**About this exercise:** Every line in the data below that has the word "nows" should be returned.

━━━━━━

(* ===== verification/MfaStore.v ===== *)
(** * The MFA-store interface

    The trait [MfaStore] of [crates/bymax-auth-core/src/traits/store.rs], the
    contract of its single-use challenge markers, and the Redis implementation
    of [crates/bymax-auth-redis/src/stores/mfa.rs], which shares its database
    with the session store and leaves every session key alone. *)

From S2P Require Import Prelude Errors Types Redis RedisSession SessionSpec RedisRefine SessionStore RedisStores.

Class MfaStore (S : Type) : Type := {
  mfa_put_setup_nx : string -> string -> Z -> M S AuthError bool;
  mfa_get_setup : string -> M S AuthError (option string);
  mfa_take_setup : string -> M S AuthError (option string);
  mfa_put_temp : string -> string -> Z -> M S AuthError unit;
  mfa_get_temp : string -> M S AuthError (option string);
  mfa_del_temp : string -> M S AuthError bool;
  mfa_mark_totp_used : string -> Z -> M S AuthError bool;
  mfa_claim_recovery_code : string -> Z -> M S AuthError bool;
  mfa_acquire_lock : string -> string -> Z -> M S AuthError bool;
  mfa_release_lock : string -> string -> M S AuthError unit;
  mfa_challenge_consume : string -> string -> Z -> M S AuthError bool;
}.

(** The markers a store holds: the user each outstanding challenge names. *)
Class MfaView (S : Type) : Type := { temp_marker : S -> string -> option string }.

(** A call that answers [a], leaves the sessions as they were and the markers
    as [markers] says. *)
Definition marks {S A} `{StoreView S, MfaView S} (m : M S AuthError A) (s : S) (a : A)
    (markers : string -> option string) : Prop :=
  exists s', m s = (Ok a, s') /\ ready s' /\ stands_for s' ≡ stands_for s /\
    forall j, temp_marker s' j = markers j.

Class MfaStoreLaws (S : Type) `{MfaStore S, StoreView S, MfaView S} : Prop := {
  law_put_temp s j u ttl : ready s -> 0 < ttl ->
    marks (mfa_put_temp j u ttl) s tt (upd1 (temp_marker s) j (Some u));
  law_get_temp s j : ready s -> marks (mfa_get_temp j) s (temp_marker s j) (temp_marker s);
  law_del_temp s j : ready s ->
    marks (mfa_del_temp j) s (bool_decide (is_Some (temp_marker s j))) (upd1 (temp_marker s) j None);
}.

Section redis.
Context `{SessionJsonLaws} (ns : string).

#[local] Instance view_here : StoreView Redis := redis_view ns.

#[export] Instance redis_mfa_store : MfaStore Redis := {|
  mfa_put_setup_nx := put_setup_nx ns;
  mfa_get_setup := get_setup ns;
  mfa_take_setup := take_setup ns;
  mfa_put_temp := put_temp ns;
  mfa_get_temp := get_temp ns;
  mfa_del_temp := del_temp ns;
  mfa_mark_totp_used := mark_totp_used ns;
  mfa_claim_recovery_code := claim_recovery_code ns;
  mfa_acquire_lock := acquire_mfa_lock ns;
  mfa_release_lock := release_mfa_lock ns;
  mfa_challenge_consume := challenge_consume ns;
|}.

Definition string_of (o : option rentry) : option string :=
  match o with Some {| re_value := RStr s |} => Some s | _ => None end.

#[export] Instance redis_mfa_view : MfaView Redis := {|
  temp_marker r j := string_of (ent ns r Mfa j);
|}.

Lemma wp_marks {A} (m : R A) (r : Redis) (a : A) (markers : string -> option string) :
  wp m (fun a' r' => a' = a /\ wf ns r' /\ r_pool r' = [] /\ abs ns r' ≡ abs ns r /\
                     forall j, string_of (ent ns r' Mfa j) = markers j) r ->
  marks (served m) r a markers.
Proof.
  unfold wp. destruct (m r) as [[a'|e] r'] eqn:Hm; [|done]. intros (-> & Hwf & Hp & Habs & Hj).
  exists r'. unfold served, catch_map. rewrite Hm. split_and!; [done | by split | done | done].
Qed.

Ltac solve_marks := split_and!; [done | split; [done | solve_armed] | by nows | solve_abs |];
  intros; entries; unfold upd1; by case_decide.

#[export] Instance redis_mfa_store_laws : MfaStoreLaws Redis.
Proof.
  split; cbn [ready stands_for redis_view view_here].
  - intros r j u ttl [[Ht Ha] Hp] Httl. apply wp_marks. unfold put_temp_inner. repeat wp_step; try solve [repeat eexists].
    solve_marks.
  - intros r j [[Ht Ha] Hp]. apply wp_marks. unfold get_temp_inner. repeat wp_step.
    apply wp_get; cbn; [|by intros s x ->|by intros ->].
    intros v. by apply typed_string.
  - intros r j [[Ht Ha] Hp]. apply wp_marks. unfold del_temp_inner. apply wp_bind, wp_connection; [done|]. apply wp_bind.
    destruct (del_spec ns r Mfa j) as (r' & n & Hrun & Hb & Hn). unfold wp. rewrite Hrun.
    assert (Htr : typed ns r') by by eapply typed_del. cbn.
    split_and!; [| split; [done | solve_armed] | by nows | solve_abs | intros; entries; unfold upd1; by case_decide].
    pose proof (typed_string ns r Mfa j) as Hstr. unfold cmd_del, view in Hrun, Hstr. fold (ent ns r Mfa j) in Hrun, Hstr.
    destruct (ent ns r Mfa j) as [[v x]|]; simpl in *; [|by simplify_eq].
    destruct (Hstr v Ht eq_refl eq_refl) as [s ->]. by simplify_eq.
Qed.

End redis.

━━━━━━

**Exercise answer:**
Ltac solve_marks := split_and!; [done | split; [done | solve_armed] | by nows | solve_abs |];
    split_and!; [| split; [done | solve_armed] | by nows | solve_abs | intros; entries; unfold upd1; by case_decide].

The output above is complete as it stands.